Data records
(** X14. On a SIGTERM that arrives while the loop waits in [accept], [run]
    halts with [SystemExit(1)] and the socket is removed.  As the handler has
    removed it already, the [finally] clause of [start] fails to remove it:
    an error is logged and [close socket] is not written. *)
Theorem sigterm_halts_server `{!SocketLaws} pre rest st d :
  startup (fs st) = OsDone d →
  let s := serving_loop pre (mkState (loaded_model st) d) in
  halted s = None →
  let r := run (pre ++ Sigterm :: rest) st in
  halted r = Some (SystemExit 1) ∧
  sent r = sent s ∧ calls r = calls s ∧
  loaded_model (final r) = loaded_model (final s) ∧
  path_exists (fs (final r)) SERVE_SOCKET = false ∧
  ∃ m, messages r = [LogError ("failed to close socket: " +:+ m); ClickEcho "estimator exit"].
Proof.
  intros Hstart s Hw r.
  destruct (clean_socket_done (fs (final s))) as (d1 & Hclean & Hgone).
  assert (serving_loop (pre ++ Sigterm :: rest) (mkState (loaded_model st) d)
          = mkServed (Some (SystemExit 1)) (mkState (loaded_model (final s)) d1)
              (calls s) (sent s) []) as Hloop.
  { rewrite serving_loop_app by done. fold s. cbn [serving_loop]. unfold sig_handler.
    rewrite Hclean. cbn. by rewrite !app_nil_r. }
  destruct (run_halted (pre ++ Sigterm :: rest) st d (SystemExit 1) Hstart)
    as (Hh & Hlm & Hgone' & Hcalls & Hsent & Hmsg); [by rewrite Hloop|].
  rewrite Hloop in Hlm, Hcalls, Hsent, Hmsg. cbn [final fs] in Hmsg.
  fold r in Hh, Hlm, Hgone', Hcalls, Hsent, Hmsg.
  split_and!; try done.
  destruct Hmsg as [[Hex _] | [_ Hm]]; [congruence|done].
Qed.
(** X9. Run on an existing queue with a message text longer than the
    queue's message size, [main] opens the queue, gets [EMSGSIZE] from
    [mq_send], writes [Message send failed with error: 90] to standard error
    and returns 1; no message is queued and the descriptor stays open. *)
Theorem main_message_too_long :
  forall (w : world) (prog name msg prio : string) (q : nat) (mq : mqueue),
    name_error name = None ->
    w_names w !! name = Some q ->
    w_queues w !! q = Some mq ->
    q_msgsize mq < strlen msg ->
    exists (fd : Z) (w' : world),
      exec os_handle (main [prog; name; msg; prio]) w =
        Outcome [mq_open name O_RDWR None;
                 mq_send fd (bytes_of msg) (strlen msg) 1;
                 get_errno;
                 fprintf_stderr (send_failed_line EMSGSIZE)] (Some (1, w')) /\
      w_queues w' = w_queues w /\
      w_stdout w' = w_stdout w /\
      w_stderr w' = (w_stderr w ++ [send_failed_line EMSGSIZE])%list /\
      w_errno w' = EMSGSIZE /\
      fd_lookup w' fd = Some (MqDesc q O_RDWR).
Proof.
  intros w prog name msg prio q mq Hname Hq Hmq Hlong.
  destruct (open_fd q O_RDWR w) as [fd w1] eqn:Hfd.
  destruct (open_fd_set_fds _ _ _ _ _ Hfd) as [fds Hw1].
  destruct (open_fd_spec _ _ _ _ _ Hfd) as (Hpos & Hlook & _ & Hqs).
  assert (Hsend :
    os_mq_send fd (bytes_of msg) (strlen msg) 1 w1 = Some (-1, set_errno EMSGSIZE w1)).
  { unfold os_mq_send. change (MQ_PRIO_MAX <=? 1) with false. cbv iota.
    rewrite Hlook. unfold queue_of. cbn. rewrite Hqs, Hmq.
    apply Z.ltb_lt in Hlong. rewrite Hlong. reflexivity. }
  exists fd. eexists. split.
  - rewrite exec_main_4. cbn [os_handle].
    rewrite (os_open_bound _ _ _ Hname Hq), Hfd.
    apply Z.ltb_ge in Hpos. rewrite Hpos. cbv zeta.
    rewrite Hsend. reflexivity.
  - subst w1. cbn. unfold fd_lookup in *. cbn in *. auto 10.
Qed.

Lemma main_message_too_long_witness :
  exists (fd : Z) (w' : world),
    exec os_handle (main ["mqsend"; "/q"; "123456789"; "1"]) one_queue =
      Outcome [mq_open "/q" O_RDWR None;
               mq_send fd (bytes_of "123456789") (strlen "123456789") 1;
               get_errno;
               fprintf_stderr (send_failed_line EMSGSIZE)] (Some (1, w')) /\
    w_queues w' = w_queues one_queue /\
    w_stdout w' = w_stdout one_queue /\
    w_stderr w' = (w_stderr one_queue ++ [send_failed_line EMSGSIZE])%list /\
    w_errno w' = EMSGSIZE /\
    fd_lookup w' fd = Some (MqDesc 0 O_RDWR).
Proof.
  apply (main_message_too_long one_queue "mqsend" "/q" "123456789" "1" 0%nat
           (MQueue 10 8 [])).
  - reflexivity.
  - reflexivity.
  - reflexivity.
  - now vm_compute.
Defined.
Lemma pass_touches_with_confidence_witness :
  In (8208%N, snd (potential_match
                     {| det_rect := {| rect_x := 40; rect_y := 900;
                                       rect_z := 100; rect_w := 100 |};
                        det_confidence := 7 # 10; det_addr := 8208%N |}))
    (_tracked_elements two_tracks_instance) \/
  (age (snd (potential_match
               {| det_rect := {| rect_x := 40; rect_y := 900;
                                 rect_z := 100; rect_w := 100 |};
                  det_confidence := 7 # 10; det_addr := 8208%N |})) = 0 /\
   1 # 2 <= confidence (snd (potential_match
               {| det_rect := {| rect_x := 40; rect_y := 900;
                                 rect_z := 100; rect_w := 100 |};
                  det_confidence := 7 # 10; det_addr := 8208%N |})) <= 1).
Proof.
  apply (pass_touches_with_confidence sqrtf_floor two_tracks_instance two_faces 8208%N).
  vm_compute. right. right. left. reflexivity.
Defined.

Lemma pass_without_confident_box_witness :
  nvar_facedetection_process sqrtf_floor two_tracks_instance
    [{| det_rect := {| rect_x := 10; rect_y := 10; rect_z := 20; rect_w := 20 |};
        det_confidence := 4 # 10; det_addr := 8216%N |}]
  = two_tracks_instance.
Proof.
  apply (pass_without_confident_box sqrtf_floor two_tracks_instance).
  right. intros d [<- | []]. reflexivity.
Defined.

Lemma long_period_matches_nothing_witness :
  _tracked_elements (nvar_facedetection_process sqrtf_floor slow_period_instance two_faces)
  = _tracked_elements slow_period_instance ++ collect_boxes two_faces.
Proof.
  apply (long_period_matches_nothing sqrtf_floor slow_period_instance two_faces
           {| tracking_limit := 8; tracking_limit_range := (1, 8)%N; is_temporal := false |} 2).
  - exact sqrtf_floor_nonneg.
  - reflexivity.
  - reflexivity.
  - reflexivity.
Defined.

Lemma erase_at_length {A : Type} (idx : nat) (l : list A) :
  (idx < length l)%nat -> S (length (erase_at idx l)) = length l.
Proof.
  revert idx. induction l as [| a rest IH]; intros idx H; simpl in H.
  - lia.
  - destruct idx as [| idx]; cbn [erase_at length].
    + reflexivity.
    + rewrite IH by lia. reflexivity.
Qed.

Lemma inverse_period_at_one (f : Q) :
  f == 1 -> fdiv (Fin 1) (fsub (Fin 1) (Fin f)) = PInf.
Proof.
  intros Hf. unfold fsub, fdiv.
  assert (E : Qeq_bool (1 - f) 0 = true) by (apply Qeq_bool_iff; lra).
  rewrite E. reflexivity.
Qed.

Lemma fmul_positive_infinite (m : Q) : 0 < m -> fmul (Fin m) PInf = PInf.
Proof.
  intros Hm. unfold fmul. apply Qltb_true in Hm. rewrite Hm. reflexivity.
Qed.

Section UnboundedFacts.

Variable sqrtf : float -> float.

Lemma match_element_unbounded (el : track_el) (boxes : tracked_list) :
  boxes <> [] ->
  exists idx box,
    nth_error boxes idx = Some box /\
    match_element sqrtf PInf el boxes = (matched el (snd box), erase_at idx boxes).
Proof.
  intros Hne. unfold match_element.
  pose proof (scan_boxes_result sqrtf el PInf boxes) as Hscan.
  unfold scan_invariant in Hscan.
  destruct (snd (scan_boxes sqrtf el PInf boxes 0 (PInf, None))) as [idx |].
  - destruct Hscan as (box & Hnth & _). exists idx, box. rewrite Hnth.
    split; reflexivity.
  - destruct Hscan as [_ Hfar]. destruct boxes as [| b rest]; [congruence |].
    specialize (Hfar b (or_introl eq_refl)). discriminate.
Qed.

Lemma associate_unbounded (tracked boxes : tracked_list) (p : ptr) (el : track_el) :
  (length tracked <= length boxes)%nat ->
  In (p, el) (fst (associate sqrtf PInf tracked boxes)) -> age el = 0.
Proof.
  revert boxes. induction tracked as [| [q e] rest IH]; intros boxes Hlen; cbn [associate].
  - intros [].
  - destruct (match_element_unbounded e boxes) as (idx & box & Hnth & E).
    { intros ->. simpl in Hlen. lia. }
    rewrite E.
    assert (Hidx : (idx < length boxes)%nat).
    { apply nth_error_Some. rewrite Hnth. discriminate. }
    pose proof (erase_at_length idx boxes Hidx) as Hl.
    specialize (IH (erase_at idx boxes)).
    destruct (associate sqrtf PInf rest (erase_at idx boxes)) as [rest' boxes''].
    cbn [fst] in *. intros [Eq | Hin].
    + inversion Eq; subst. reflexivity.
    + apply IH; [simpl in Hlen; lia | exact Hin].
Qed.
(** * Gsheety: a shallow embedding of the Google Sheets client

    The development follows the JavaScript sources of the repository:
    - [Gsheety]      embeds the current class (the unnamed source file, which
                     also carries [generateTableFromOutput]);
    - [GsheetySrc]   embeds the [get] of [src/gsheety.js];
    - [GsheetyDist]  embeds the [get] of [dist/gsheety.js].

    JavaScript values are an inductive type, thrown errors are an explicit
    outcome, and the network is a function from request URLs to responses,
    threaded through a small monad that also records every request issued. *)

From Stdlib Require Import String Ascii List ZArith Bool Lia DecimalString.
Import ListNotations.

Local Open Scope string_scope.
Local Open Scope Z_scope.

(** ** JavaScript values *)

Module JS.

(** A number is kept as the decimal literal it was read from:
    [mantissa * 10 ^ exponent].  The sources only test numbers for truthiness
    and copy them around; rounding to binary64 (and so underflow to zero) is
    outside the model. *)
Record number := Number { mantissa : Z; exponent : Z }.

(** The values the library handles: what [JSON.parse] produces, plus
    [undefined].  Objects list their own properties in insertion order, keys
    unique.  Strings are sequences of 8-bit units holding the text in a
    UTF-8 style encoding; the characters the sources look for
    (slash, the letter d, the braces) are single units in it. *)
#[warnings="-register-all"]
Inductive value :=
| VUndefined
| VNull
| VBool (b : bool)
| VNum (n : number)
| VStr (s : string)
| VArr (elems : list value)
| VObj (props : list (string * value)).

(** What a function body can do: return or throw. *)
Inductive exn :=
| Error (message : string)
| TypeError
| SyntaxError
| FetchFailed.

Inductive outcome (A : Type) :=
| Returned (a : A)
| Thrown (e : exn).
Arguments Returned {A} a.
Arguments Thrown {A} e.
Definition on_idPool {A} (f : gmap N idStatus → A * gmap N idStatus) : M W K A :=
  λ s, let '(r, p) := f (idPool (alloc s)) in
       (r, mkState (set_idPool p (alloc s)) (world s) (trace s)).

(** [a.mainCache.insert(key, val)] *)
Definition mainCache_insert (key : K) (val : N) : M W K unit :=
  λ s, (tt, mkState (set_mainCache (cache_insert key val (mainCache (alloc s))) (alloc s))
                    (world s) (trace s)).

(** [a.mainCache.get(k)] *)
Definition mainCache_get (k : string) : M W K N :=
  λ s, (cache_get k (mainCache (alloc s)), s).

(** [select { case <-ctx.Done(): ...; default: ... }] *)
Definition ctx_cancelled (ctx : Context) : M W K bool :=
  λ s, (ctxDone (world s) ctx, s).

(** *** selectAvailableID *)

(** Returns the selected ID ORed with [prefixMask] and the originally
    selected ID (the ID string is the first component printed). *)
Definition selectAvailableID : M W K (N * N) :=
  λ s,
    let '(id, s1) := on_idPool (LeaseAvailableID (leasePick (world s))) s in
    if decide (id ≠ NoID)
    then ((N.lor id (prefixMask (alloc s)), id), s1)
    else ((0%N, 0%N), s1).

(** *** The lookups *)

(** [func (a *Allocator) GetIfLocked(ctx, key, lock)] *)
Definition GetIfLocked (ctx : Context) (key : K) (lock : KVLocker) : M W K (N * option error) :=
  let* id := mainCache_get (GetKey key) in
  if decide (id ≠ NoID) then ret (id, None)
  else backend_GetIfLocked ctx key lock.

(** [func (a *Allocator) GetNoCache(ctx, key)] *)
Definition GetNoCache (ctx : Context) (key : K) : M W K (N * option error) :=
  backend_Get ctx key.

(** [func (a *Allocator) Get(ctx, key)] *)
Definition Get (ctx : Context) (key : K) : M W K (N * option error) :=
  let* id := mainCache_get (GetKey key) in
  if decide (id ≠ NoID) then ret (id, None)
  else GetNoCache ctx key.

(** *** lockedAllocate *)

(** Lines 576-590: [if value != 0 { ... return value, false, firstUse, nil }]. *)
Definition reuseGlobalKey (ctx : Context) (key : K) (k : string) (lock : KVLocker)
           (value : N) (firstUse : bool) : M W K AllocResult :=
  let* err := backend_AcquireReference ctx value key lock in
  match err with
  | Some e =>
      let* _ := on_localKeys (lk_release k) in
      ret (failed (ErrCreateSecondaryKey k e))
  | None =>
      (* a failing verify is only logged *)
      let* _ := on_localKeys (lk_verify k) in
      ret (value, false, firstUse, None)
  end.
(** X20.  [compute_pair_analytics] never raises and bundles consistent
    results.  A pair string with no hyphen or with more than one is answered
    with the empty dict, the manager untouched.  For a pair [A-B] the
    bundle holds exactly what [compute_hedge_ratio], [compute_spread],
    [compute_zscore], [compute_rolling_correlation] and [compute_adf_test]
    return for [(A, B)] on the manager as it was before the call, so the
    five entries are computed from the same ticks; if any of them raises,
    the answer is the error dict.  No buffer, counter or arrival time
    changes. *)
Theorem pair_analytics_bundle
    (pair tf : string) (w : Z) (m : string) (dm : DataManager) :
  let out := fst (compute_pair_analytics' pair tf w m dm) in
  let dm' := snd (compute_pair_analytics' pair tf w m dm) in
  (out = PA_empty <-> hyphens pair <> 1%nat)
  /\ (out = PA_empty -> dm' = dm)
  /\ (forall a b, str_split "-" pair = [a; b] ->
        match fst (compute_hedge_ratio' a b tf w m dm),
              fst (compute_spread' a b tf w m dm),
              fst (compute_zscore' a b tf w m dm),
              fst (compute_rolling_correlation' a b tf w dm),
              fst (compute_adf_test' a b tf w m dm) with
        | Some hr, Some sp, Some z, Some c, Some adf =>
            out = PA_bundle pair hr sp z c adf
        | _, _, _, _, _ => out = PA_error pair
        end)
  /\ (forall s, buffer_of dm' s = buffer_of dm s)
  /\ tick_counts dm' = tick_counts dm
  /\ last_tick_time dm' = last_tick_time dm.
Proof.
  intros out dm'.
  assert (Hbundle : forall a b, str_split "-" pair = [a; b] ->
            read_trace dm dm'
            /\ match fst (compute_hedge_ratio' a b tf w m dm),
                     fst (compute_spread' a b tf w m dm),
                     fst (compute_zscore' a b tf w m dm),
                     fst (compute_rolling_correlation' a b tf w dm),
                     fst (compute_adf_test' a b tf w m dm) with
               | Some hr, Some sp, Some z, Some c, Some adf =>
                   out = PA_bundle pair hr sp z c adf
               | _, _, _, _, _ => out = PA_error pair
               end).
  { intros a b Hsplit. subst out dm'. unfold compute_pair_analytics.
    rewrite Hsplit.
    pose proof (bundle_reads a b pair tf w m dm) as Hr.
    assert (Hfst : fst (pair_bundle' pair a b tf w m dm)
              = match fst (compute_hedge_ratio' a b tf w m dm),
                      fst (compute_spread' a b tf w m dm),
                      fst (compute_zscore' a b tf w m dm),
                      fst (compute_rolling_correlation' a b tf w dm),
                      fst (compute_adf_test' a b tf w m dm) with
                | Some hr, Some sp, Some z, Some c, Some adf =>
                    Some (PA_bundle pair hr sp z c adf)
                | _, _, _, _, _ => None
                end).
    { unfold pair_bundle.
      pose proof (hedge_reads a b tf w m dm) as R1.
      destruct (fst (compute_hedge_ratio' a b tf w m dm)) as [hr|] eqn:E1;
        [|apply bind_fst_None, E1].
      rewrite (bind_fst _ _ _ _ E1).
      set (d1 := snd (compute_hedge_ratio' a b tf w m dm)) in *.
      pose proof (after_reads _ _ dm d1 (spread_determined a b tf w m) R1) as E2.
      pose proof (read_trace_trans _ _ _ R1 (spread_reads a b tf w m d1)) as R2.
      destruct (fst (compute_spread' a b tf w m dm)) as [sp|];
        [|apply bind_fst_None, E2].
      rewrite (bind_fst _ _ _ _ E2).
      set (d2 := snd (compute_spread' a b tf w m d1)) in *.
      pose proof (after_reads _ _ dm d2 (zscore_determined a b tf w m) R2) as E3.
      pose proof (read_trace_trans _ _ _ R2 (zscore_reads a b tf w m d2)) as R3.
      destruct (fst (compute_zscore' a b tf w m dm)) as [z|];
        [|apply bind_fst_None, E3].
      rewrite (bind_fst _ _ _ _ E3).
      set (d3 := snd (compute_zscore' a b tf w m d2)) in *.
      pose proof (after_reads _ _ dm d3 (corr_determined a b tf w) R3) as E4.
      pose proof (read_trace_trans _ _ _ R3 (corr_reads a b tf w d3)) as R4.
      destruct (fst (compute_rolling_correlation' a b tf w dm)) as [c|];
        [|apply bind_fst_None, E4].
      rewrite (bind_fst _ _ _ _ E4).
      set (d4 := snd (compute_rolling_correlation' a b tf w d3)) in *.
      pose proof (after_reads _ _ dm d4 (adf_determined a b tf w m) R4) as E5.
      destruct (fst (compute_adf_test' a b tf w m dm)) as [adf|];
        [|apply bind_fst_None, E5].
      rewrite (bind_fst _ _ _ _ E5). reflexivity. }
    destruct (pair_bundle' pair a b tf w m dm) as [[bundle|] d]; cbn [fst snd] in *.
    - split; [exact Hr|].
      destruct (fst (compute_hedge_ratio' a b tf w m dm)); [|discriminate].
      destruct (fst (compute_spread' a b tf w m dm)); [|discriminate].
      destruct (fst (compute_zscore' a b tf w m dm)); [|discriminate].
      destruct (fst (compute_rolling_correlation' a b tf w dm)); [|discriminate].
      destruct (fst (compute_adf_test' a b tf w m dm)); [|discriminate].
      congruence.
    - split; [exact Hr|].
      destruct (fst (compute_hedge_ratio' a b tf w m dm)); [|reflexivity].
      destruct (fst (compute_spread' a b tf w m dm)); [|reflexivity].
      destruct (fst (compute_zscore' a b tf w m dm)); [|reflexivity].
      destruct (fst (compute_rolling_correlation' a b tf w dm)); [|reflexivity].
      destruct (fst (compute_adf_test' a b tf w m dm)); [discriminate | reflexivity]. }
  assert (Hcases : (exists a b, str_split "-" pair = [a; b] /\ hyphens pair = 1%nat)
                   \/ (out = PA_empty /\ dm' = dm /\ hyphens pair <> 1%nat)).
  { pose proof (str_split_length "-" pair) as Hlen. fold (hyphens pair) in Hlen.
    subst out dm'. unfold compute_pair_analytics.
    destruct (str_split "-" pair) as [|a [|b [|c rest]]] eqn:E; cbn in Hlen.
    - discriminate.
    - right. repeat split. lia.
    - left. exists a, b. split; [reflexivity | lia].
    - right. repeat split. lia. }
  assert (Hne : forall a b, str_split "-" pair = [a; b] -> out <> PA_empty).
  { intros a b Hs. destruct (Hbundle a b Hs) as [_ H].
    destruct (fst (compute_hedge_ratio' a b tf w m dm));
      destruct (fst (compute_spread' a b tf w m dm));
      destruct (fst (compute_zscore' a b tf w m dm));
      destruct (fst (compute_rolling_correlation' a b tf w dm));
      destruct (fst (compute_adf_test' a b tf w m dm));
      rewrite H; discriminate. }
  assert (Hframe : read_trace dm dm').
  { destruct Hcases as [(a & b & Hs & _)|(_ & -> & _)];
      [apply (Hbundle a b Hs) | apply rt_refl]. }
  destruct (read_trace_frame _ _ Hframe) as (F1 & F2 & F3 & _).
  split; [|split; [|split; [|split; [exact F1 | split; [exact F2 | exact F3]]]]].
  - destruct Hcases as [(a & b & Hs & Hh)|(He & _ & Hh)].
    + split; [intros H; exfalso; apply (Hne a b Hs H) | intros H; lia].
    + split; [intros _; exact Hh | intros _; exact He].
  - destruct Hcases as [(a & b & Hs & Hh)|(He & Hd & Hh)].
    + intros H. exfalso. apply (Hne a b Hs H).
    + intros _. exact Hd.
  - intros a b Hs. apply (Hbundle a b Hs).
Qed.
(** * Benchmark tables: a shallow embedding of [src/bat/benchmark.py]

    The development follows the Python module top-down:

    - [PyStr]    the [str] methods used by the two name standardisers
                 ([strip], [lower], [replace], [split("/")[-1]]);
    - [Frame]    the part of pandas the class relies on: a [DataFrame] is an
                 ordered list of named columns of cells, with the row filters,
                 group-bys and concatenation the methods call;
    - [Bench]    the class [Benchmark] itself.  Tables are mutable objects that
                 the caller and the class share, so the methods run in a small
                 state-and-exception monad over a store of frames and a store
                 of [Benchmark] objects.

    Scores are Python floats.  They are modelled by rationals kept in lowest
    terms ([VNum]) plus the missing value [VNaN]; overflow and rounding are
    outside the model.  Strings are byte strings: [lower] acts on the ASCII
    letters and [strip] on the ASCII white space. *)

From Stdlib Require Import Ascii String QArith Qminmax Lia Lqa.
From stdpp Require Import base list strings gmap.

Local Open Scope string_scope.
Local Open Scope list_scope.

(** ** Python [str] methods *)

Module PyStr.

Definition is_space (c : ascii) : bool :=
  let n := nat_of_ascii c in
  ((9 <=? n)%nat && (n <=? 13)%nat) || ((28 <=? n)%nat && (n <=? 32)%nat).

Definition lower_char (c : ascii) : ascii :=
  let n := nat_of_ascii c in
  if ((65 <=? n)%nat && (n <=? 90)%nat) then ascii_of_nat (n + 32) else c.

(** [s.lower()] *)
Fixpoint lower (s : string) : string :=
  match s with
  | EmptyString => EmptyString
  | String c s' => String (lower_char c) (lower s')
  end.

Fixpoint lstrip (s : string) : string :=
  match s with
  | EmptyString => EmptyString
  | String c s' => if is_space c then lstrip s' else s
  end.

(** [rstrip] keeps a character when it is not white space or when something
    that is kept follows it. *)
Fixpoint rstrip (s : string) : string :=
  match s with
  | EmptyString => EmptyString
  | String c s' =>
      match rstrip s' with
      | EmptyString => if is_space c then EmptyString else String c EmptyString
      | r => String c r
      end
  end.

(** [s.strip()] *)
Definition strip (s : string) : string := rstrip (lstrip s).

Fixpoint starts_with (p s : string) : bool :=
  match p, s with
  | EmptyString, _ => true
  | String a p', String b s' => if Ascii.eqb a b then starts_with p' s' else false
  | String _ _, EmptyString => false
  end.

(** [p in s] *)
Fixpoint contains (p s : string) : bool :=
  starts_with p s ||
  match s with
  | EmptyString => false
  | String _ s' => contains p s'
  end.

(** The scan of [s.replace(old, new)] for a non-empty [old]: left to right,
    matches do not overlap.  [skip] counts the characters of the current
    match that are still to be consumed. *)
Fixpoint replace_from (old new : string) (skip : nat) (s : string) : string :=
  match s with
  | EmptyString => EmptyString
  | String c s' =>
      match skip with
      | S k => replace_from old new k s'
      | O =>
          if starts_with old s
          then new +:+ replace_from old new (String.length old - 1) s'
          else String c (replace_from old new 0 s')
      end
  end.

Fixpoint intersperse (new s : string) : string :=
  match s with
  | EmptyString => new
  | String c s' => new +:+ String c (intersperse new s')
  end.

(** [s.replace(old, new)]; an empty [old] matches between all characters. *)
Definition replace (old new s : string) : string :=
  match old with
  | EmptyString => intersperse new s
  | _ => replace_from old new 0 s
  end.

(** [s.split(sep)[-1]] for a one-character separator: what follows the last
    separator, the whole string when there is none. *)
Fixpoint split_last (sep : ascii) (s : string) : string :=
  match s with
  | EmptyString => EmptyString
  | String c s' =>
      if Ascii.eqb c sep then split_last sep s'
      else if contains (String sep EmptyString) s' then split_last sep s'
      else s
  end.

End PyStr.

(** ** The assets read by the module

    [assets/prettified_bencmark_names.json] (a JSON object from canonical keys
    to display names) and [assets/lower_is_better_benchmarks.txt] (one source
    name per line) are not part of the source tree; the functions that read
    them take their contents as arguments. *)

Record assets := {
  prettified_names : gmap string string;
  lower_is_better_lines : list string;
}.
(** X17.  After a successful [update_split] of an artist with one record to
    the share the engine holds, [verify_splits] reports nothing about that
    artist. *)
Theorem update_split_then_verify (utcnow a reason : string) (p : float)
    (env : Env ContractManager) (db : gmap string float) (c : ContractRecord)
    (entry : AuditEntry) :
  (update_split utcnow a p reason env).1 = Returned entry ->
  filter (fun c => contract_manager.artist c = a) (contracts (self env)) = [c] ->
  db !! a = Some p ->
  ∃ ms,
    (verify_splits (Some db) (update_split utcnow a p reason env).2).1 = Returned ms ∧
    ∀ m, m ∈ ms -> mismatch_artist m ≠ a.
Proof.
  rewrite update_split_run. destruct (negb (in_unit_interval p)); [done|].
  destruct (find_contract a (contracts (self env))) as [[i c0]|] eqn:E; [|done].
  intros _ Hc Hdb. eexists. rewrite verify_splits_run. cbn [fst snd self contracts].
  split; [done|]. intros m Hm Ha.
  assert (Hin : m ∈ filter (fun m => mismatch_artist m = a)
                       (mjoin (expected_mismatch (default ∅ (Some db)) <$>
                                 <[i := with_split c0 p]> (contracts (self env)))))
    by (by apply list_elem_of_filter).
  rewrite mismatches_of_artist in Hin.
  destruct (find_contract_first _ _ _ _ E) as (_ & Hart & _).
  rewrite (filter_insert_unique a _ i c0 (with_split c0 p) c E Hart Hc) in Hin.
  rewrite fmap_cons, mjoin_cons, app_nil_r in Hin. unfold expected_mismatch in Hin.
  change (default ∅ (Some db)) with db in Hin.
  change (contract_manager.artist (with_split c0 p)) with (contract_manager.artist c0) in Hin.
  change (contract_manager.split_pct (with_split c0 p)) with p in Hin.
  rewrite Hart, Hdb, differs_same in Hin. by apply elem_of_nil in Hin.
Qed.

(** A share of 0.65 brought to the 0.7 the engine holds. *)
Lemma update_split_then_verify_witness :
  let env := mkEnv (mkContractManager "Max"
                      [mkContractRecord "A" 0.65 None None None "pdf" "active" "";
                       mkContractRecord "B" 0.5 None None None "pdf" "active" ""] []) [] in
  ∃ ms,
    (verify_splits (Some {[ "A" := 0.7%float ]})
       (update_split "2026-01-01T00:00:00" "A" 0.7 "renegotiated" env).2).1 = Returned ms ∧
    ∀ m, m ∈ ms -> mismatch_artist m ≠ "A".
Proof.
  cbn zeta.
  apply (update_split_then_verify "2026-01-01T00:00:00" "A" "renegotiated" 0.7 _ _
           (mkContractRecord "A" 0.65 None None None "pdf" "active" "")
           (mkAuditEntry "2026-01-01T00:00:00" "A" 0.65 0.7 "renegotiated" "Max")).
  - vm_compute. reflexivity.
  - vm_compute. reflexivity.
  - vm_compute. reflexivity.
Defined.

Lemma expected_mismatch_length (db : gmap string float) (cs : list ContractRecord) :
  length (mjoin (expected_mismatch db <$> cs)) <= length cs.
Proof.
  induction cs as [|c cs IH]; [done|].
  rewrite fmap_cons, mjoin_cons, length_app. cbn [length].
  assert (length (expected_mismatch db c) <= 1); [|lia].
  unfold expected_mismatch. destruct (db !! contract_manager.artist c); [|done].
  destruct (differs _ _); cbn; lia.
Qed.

◆ What is being asked: Using the data above, transcribe the lines that run from the line with "- destruct Hscan as [_" to the line with "apply nth_error_Some. rewrite", both ends kept, and output nothing else.

◆ Task output:
  - destruct Hscan as [_ Hfar]. destruct boxes as [| b rest]; [congruence |].
    specialize (Hfar b (or_introl eq_refl)). discriminate.
Qed.

Lemma associate_unbounded (tracked boxes : tracked_list) (p : ptr) (el : track_el) :
  (length tracked <= length boxes)%nat ->
  In (p, el) (fst (associate sqrtf PInf tracked boxes)) -> age el = 0.
Proof.
  revert boxes. induction tracked as [| [q e] rest IH]; intros boxes Hlen; cbn [associate].
  - intros [].
  - destruct (match_element_unbounded e boxes) as (idx & box & Hnth & E).
    { intros ->. simpl in Hlen. lia. }
    rewrite E.
    assert (Hidx : (idx < length boxes)%nat).
    { apply nth_error_Some. rewrite Hnth. discriminate. }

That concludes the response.